Ghanian cocoa farmers are proud of their role in their country's economy, Wharton sophomore Richard Stack said, who spent last summer in Tarkwa Breman researching the project’s local impact. He described a call-and-response chant that the government uses to rally cocoa farmers — the government says “Cocoa, Ghana!” and the farmers respond, “Ghana: cocoa!”

That’s why the school had a wealth of farmers for the plantation — Frimpong enlisted students’ parents to work one day every week.

The Tarkwa Breman community mobilized behind the school, Stack said. He added that he noticed how locals referred to it not as “the school" or “a school," but instead as "our school."

“This is the biggest thing that has happened to their village in the last 20 years,” Stack said.

Frimpong grew up in Tarkwa Breman, without electricity and running water until his preteen years. He received a scholarship to attend an urban high school and another to attend Penn.

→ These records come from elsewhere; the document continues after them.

(* ===== verification/ContainerMsgpack.v ===== *)
(** * MessagePack form of value_container

    [core/serializers/msgpack_serializer.cpp] (writing) and
    [value_container::from_msgpack_impl] of [core/container.cpp] (reading), over
    the codec of Msgpack.v.  Nested containers are owned trees: a cycle of
    container pointers, on which the writer would not return, has no tree.

    [std::get<T>] on a variant that does not hold a [T] throws
    [std::bad_variant_access]; an encoder result [None] is that exception.  The
    reader is a state transformer: its early [return false] leaves the fields it
    has set so far.  Recursion into a binary value is bounded by [fuel]; the
    length of the data plus one is always enough (ContainerMsgpackFacts.v). *)

#[local] Set Warnings "-register-all".
From S2P Require Import Prelude Float Msgpack Types ErrorCodes UnorderedMap Validation Container.
Import value_container.

(** A container and, through its values, the containers it owns. *)
Inductive ctree : Type := Node { node : value_container.t ctree }.

(** ** Writing *)

Module msgpack_serializer.
Import msgpack_encoder.

(** The header map: four ids only for a typed message. *)
Definition write_header (h : header) (e : msgpack_encoder.t) : msgpack_encoder.t :=
  let typed := negb (bool_decide (message_type_ h = "data_container"%string)) in
  let e := write_map_header 2 e in
  let e := write_string "header" e in
  let e := write_map_header (if typed then 6 else 2) e in
  let e :=
    if typed then
      let e := write_string "target_id" e in
      let e := write_string (target_id_ h) e in
      let e := write_string "target_sub_id" e in
      let e := write_string (target_sub_id_ h) e in
      let e := write_string "source_id" e in
      let e := write_string (source_id_ h) e in
      let e := write_string "source_sub_id" e in
      write_string (source_sub_id_ h) e
    else e in
  let e := write_string "message_type" e in
  let e := write_string (message_type_ h) e in
  let e := write_string "version" e in
  let e := write_string (version_ h) e in
  write_string "values" e.

(** Writes each element with [f], the exception of one stopping the loop. *)
Section WriteEach.
Context {A : Type} (f : A → msgpack_encoder.t → option msgpack_encoder.t).

Fixpoint write_each (l : list A) (e : msgpack_encoder.t) : option msgpack_encoder.t :=
  match l with
  | [] => Some e
  | x :: l => match f x e with Some e => write_each l e | None => None end
  end.
End WriteEach.

(** The [switch] of [write_value_to_encoder]; [nested] serializes a container and
    [items] writes the elements of an array. *)
Definition write_case (ty : value_types) (d : value_variant ctree)
    (nested : ctree → option (list byte))
    (items : list (value_variant ctree) → msgpack_encoder.t → option msgpack_encoder.t)
    (e : msgpack_encoder.t) : option msgpack_encoder.t :=
  match ty, vv d with
  | null_value, _ => Some (write_nil e)
  | bool_value, V_bool b => Some (write_bool b e)
  | short_value, V_short z | int_value, V_int z | long_value, V_long z
  | llong_value, V_llong z => Some (write_int z e)
  | ushort_value, V_ushort z | uint_value, V_uint z | ulong_value, V_ulong z
  | ullong_value, V_ullong z => Some (write_uint z e)
  | float_value, V_float z => Some (write_float z e)
  | double_value, V_double z => Some (write_double z e)
  | string_value, V_string s => Some (write_string s e)
  | bytes_value, V_bytes bs => Some (write_binary bs e)
  | container_value, V_container (Some n) => bs ← nested n; Some (write_binary bs e)
  | container_value, V_container None => Some (write_nil e)
  | array_value, V_array (Some ((_ :: _) as l)) =>
      items l (write_array_header (wrap 32 (Z.of_nat (length l))) e)
  | array_value, V_array _ => Some (write_array_header 0 e)
  | _, _ => None
  end.

Fixpoint serialize_container_to_msgpack (n : ctree) : option (list byte) :=
  let fix write_value (ty : value_types) (d : value_variant ctree) (e : msgpack_encoder.t)
      {struct d} : option msgpack_encoder.t :=
    write_case ty d serialize_container_to_msgpack
      (write_each (λ item, write_value (index_type item) item)) e in
  match n with
  | Node c =>
      let values := get_variant_values c in
      let e := write_header (header_ c) msgpack_encoder.empty in
      let e := write_map_header (Z.of_nat (length values)) e in
      match write_each (λ unit e, write_value (type unit) (data unit)
                                    (write_string (name unit) e)) values e with
      | Some e => Some (finish e).1
      | None => None
      end
  end.

(** [write_value_to_encoder] *)
Fixpoint write_value_to_encoder (ty : value_types) (d : value_variant ctree)
    (e : msgpack_encoder.t) {struct d} : option msgpack_encoder.t :=
  write_case ty d serialize_container_to_msgpack
    (write_each (λ item, write_value_to_encoder (index_type item) item)) e.

(** [serialize]; [what] is the text of [std::bad_variant_access]. *)
Definition serialize (what : string) (n : ctree) : list byte + error_info :=
  match serialize_container_to_msgpack n with
  | Some data => inl data
  | None => inr (ErrorInfo (-1) ("MessagePack serialization failed: " ++ what)
                   "msgpack_serializer")
  end.
End msgpack_serializer.

(** ** Reading *)

Module from_msgpack.
Import msgpack_decoder.

(** One [hkey]/[hval] pair of the header; an unknown key is dropped. *)
Definition set_header_field (hkey hval : string) (h : header) : header :=
  let 'Header sid ssub tid tsub ty v := h in
  if bool_decide (hkey = "target_id"%string) then Header sid ssub hval tsub ty v
  else if bool_decide (hkey = "target_sub_id"%string) then Header sid ssub tid hval ty v
  else if bool_decide (hkey = "source_id"%string) then Header hval ssub tid tsub ty v
  else if bool_decide (hkey = "source_sub_id"%string) then Header sid hval tid tsub ty v
  else if bool_decide (hkey = "message_type"%string) then Header sid ssub tid tsub hval v
  else if bool_decide (hkey = "version"%string) then Header sid ssub tid tsub ty hval
  else h.

(** The header loop of [n] entries; [false] is its [return false]. *)
Fixpoint read_header (n : nat) (h : header) (d : t) : res (bool * header * t) :=
  match n with
  | O => Val (true, h, d)
  | S n =>
      let? (hkey, d) := read_string d in
      let? (hval, d) := read_string d in
      match hkey, hval with
      | Some hkey, Some hval => read_header n (set_header_field hkey hval h) d
      | _, _ => Val (false, h, d)
      end
  end.

(** An array element: a failed read leaves [monostate]. *)
Definition elem {A} (f : A → value_variant ctree) (r : res (option A * t))
    : res (value_variant ctree * t) :=
  let? (x, d) := r in Val (default (Vv V_null) (f <$> x), d).

Definition read_item (d : t) : res (value_variant ctree * t) :=
  let? elem_type := peek_type d in
  match elem_type with
  | mt_nil => let? (_, d) := read_nil d in Val (Vv V_null, d)
  | mt_boolean => elem (λ b, Vv (V_bool b)) (read_bool d)
  | mt_positive_int | mt_negative_int => elem (λ n, Vv (V_llong n)) (read_int d)
  | mt_float32 => elem (λ f, Vv (V_float f)) (read_float d)
  | mt_float64 => elem (λ f, Vv (V_double f)) (read_double d)
  | mt_str => elem (λ s, Vv (V_string s)) (read_string d)
  | mt_bin => elem (λ b, Vv (V_bytes b)) (read_binary d)
  | mt_array | mt_map | mt_unknown => Val (Vv V_null, d)
  end.

Fixpoint read_items (n : nat) (d : t) : res (list (value_variant ctree) * t) :=
  match n with
  | O => Val ([], d)
  | S n =>
      let? (x, d) := read_item d in
      let? (xs, d) := read_items n d in Val (x :: xs, d)
  end.

(** The integer goes to the smallest of [int] and [long long]. *)
Definition int_variant (n : Z) : value_variant ctree :=
  if ((0 <=? n) && (n <=? INT32_MAX)) || ((INT32_MIN <=? n) && (n <? 0))
  then Vv (V_int n) else Vv (V_llong n).

Section Values.
(** [nested->from_msgpack_impl(b)] on a fresh container: the container on success. *)
Context (nested : list byte → res (option ctree)).

Definition value (r : res (option (value_variant ctree) * t))
    : res (option (value_types * value_variant ctree) * t) :=
  let? (x, d) := r in Val ((λ v, (index_type v, v)) <$> x, d).

Definition typed {A} (f : A → value_variant ctree) (r : res (option A * t))
    : res (option (value_types * value_variant ctree) * t) :=
  value (let? (x, d) := r in Val (f <$> x, d)).

(** The [switch] on the type of the next value; [None] is [return false]. *)
Definition read_value (d : t) : res (option (value_types * value_variant ctree) * t) :=
  let? type := peek_type d in
  match type with
  | mt_nil => let? (_, d) := read_nil d in value (Val (Some (Vv V_null), d))
  | mt_boolean => typed (λ b, Vv (V_bool b)) (read_bool d)
  | mt_positive_int | mt_negative_int => typed int_variant (read_int d)
  | mt_float32 => typed (λ f, Vv (V_float f)) (read_float d)
  | mt_float64 => typed (λ f, Vv (V_double f)) (read_double d)
  | mt_str => typed (λ s, Vv (V_string s)) (read_string d)
  | mt_bin =>
      let? (b, d) := read_binary d in
      match b with
      | None => Val (None, d)
      | Some b =>
          let? n := if 2 <=? Z.of_nat (length b) then nested b else Val None in
          match n with
          | Some n => value (Val (Some (Vv (V_container (Some n))), d))
          | None => value (Val (Some (Vv (V_bytes b)), d))
          end
      end
  | mt_array =>
      let? (arr_size, d) := read_array_header d in
      match arr_size with
      | None => Val (None, d)
      | Some arr_size =>
          let? (items, d) := read_items (Z.to_nat arr_size) d in
          value (Val (Some (Vv (V_array (Some items))), d))
      end
  | mt_map | mt_unknown => value (Val (Some (Vv V_null), d))
  end.

(** The loop over the values map: every value is appended. *)
Fixpoint read_values (n : nat) (c : value_container.t ctree) (d : t)
    : res (bool * value_container.t ctree * t) :=
  match n with
  | O => Val (true, c, d)
  | S n =>
      let? (vkey, d) := read_string d in
      match vkey with
      | None => Val (false, c, d)
      | Some vkey =>
          let? (v, d) := read_value d in
          match v with
          | None => Val (false, c, d)
          | Some (ty, v) =>
              read_values n (with_units (optimized_units_ c ++ [Optimized vkey ty v]) c) d
          end
      end
  end.

(** The loop over the outer map; a key other than the two is not followed by a skip. *)
Fixpoint read_outer (n : nat) (c : value_container.t ctree) (d : t)
    : res (bool * value_container.t ctree * t) :=
  match n with
  | O => Val (true, c, d)
  | S n =>
      let? (key, d) := read_string d in
      match key with
      | None => Val (false, c, d)
      | Some key =>
          if bool_decide (key = "header"%string) then
            let? (header_count, d) := read_map_header d in
            match header_count with
            | None => Val (false, c, d)
            | Some header_count =>
                let? (ok, h, d) := read_header (Z.to_nat header_count) (header_ c) d in
                if ok : bool then read_outer n (with_header h c) d
                else Val (false, with_header h c, d)
            end
          else if bool_decide (key = "values"%string) then
            let? (values_count, d) := read_map_header d in
            match values_count with
            | None => Val (false, c, d)
            | Some values_count =>
                let? (ok, c, d) := read_values (Z.to_nat values_count) c d in
                if ok : bool then read_outer n c d else Val (false, c, d)
            end
          else read_outer n c d
      end
  end.
End Values.

Fixpoint from_msgpack_impl (fuel : nat) (data : list byte) (c : value_container.t ctree)
    : res (bool * value_container.t ctree) :=
  match fuel with
  | O => NoFuel
  | S fuel =>
      let nested b :=
        let? (ok, c) := from_msgpack_impl fuel b new in
        Val (if ok : bool then Some (Node c) else None) in
      if bool_decide (data = []) then Val (false, c)
      else
        let c := initialize c in
        let? (outer_count, d) := read_map_header (of_bytes data) in
        match outer_count with
        | None => Val (false, c)
        | Some outer_count =>
            let? (ok, c, _) := read_outer nested (Z.to_nat outer_count) c d in
            if ok : bool then Val (true, with_data true false (data_string_ c) c)
            else Val (false, c)
        end
  end.

(** The bound that is always enough. *)
Definition fuel_for (data : list byte) : nat := S (length data).

(** [deserialize(data, serialization_format::msgpack)] *)
Definition deserialize (data : list byte) (c : value_container.t ctree)
    : res (value_container.t ctree * (unit + error_info)) :=
  let? (ok, c) := from_msgpack_impl (fuel_for data) data c in
  Val (c, if ok : bool then inl tt
          else inr (error error_codes.deserialization_failed
                 (error_codes.make_message error_codes.deserialization_failed
                    "Invalid MessagePack data"))).
End from_msgpack.

Section Examples.
#[local] Open Scope string_scope.

Definition sample : ctree := Node
  (set "n" (Vv (V_ushort 300%Z)) (set "s" (Vv (V_string "hi")) (set_source "a" "b"
    (set_message_type "ping" new)))).

Example sample_roundtrip :
  match msgpack_serializer.serialize_container_to_msgpack sample with
  | Some bs =>
      let? (ok, c) := from_msgpack.from_msgpack_impl (from_msgpack.fuel_for bs) bs new in
      Val (ok, header_ c, optimized_units_ c)
  | None => Undef
  end = Val (true, Header "a" "b" "" "" "ping" "1.0.0.0",
             [Optimized "s" string_value (Vv (V_string "hi"));
              Optimized "n" int_value (Vv (V_int 300%Z))]).
Proof. by vm_compute. Qed.
End Examples.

He wanted to fix the gender inequality he observed in Tarkwa Breman. He noticed young girls became pregnant and could not pursue the same opportunities as their male counterparts. He also saw how some fathers prioritized their sons’ educations over their daughters’.

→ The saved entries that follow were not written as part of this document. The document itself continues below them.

(* ===== verification/Regex.v ===== *)
(** * The regular expressions of the text format

    [std::regex] with the default (ECMAScript) grammar, for the patterns the
    program compiles: a concatenation of literals and of repeated character
    classes, every capture group being one item.  The matcher backtracks in the
    order ECMAScript prescribes: a greedy item takes as much as the rest of the
    pattern allows, a lazy one as little.  A match is the list of the pieces the
    items took, so that group [n] is the piece of its item.

    The text is a [list byte]; classes are those of the C locale.  Recursion is
    structural, so the matcher is total; the depth of the C++ stack is not part
    of the model. *)

From S2P Require Import Prelude.

Inductive item : Type :=
| Lit (l : list byte)               (* a literal *)
| Opt (b : byte)                    (* b? *)
| Star (p : byte → bool)            (* class*  *)
| Plus (p : byte → bool)            (* class+ *)
| Lazy (p : byte → bool).           (* class*? *)

Abbreviation regex := (list item).
Abbreviation text := (list byte).

(** [\s], [\w] and [.] *)
Definition space (b : byte) : bool := (u8 b =? 32) || ((9 <=? u8 b) && (u8 b <=? 13)).

Definition word (b : byte) : bool :=
  let n := u8 b in
  ((48 <=? n) && (n <=? 57)) || ((65 <=? n) && (n <=? 90)) || ((97 <=? n) && (n <=? 122))
  || (n =? 95).

Definition dot (b : byte) : bool := negb ((u8 b =? 10) || (u8 b =? 13)).

(** ** Matching at a position *)

(** The pieces and the text behind the match. *)
Abbreviation matched := (list text * text)%type.

Definition more (b : byte) (m : matched) : matched :=
  match m with
  | (q :: ps, t) => ((b :: q) :: ps, t)
  | _ => m
  end.

Definition none_taken (m : matched) : matched := ([] :: m.1, m.2).

Fixpoint strip (l s : text) : option text :=
  match l, s with
  | [], _ => Some s
  | x :: l, y :: s => if bool_decide (x = y) then strip l s else None
  | _ :: _, [] => None
  end.

Fixpoint greedy (p : byte → bool) (k : text → option matched) (s : text) : option matched :=
  match s with
  | b :: s' =>
      if p b then
        match greedy p k s' with
        | Some m => Some (more b m)
        | None => none_taken <$> k s
        end
      else none_taken <$> k s
  | [] => none_taken <$> k s
  end.

Fixpoint lazy (p : byte → bool) (k : text → option matched) (s : text) : option matched :=
  match k s with
  | Some m => Some (none_taken m)
  | None =>
      match s with
      | b :: s' => if p b then more b <$> lazy p k s' else None
      | [] => None
      end
  end.

Fixpoint run (r : regex) (s : text) : option matched :=
  match r with
  | [] => Some ([], s)
  | Lit l :: r => s' ← strip l s; m ← run r s'; Some (l :: m.1, m.2)
  | Opt b :: r =>
      match s with
      | c :: s' =>
          if bool_decide (c = b) then
            match run r s' with
            | Some m => Some ([b] :: m.1, m.2)
            | None => none_taken <$> run r s
            end
          else none_taken <$> run r s
      | [] => none_taken <$> run r s
      end
  | Star p :: r => greedy p (run r) s
  | Plus p :: r =>
      match s with
      | b :: s' => if p b then more b <$> greedy p (run r) s' else None
      | [] => None
      end
  | Lazy p :: r => lazy p (run r) s
  end.

(** ** Searching *)

(** What is before the leftmost match, its pieces, what is behind it. *)
Fixpoint regex_search (r : regex) (s : text) : option (text * list text * text) :=
  match run r s with
  | Some (ps, t) => Some ([], ps, t)
  | None =>
      match s with
      | b :: s' =>
          match regex_search r s' with
          | Some (pre, ps, t) => Some (b :: pre, ps, t)
          | None => None
          end
      | [] => None
      end
  end.

(** [match[n]] for the group that is item [i]; [match[0]]. *)
Definition group (ps : list text) (i : nat) : text := nth i ps [].
Definition whole (ps : list text) : text := concat ps.

(** [std::sregex_iterator]: the matches from left to right, each with the text
    in front of it; no pattern of the program matches the empty text. *)
Fixpoint regex_iterate (fuel : nat) (r : regex) (s : text) : list (text * list text) :=
  match fuel with
  | O => []
  | S fuel =>
      match regex_search r s with
      | Some (pre, ps, t) => (pre, ps) :: regex_iterate fuel r t
      | None => []
      end
  end.

(** Every match consumes a character, so the length bounds their number. *)
Definition regex_matches (r : regex) (s : text) : list (text * list text) :=
  regex_iterate (length s) r s.

Example regex_examples :
  let r := [Lit [x5b]; Plus word; Lit [x2c]; Star space; Lazy dot; Lit [x5d; x3b]] in
  regex_search r (str_bytes "..[ab,  x];y];")
  = Some (str_bytes "..", str_bytes <$> ["["; "ab"; ","; "  "; "x"; "];"]%string, str_bytes "y];")
  ∧ length (regex_matches r (str_bytes "[a,1];[b,2];x[c,];")) = 3%nat.
Proof. by vm_compute. Qed.

(** ** What a match is made of *)

Definition item_ok (i : item) (piece : text) : Prop :=
  match i with
  | Lit l => piece = l
  | Opt b => piece = [] ∨ piece = [b]
  | Star p | Lazy p => Forall (λ b, p b = true) piece
  | Plus p => piece ≠ [] ∧ Forall (λ b, p b = true) piece
  end.

Lemma strip_app l s t : strip l s = Some t ↔ s = l ++ t.
Proof.
  revert s; induction l as [|x l IH]; intros s; simpl; [naive_solver|].
  destruct s as [|y s]; [clear IH; naive_solver|].
  case_bool_decide; [subst; rewrite IH|]; clear IH; naive_solver.
Qed.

Frimpong recognized his privilege as a male: “it’s obvious: why is that I’m the guy who was able to go to an Ivy League school?"

Stack said that although he found through his research that the same number of boys and girls are enrolled in Ghanian schools, the educational climate is more nuanced than statistics can illustrate. He relayed the local women’s belief that they must be more educated than men to receive the same level of respect. He added that men receive more scholarships, and establishing this school sends a message about the importance of women.

Frimpong used his life story as a way to raise funds, and he exceeded his goals, thanks to many Penn alumni. He was able to double his budget in 2016.

Frimpong’s project’s other half, the Tarkwa Breman Community Hospital, will open in March after the rest of its equipment donations arrive. The nearest hospital to Tarkwa Breman now is almost 4 hours away.

“Imagine having babies in taxis because there’s no health facility,” Frimpong said of the current situation.

Frimpong was a biology major at Penn. Since he believes the biggest challenge of his project — involving the community — is done, he plans to leave Ghana in 2018 for medical school. He will enlist an executive director trained in international development, who can expand on the project in ways that he couldn't.

Frimpong’s mentor, Penn Medicine professor Harvey Rubin, who also does work in Ghana, praised the President's Engagement Prize. 

“That’s a wonderful thing that a president of a university can do,” he said. “You can impact a Penn student and subsequently a whole community of girls in a remote village in Ghana. [Amy Gutmann] must sleep well thinking about that."